§ Work instructions: Up to and including the line that contains "for_upto n (scan_step", return every line from the start of the data, unchanged.

Collected data:
━━━━
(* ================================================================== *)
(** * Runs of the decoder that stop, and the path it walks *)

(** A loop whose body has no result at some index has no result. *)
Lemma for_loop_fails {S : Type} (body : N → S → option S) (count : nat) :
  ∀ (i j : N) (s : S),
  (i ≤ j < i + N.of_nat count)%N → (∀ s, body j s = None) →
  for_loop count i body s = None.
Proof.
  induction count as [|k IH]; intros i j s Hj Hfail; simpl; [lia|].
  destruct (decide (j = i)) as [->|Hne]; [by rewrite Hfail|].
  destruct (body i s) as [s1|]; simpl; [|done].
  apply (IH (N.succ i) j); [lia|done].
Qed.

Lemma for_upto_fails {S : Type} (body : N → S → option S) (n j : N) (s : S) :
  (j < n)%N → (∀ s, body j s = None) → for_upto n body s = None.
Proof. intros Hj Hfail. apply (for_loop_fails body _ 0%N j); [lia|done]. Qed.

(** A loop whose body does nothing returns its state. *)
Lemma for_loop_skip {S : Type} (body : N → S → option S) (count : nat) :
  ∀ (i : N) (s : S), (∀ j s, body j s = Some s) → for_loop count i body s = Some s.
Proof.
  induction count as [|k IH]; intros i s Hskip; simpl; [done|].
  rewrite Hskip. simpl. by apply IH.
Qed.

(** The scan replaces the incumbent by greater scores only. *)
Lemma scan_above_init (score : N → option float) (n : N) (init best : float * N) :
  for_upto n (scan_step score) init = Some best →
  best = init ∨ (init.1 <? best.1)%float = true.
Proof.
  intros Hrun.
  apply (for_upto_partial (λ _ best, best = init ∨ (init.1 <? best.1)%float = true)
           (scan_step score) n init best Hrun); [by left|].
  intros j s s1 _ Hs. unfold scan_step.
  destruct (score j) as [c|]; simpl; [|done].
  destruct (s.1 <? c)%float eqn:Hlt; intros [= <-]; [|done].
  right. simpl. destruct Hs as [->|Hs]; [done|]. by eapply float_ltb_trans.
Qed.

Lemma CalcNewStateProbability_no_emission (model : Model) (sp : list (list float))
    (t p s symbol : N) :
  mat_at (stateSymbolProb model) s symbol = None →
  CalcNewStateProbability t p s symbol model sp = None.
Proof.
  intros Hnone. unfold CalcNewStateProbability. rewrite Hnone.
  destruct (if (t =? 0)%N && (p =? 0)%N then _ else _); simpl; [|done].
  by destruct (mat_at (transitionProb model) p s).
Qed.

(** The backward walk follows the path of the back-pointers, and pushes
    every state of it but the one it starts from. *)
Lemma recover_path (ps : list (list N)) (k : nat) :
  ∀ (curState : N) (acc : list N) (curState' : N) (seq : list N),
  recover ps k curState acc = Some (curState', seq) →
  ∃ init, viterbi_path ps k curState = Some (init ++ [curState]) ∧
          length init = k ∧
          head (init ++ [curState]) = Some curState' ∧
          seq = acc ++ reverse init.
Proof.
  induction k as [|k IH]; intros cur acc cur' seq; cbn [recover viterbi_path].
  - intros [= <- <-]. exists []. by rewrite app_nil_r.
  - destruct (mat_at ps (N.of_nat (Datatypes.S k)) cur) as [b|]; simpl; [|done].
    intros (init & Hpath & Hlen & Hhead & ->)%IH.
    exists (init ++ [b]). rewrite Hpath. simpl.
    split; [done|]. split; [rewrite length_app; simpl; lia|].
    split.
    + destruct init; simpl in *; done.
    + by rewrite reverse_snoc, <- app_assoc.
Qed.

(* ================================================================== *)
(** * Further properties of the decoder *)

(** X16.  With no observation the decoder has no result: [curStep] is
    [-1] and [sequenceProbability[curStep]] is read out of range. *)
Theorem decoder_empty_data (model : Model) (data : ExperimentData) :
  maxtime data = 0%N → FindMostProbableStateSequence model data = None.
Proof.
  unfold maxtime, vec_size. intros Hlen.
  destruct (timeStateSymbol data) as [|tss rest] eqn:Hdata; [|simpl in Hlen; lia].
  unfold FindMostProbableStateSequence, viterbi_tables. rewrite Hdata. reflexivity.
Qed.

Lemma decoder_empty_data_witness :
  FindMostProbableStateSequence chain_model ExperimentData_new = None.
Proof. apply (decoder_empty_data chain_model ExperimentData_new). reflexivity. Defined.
━━━━
§ Result of the task:
(* ================================================================== *)
(** * Runs of the decoder that stop, and the path it walks *)

(** A loop whose body has no result at some index has no result. *)
Lemma for_loop_fails {S : Type} (body : N → S → option S) (count : nat) :
  ∀ (i j : N) (s : S),
  (i ≤ j < i + N.of_nat count)%N → (∀ s, body j s = None) →
  for_loop count i body s = None.
Proof.
  induction count as [|k IH]; intros i j s Hj Hfail; simpl; [lia|].
  destruct (decide (j = i)) as [->|Hne]; [by rewrite Hfail|].
  destruct (body i s) as [s1|]; simpl; [|done].
  apply (IH (N.succ i) j); [lia|done].
Qed.

Lemma for_upto_fails {S : Type} (body : N → S → option S) (n j : N) (s : S) :
  (j < n)%N → (∀ s, body j s = None) → for_upto n body s = None.
Proof. intros Hj Hfail. apply (for_loop_fails body _ 0%N j); [lia|done]. Qed.

(** A loop whose body does nothing returns its state. *)
Lemma for_loop_skip {S : Type} (body : N → S → option S) (count : nat) :
  ∀ (i : N) (s : S), (∀ j s, body j s = Some s) → for_loop count i body s = Some s.
Proof.
  induction count as [|k IH]; intros i s Hskip; simpl; [done|].
  rewrite Hskip. simpl. by apply IH.
Qed.

(** The scan replaces the incumbent by greater scores only. *)
Lemma scan_above_init (score : N → option float) (n : N) (init best : float * N) :
  for_upto n (scan_step score) init = Some best →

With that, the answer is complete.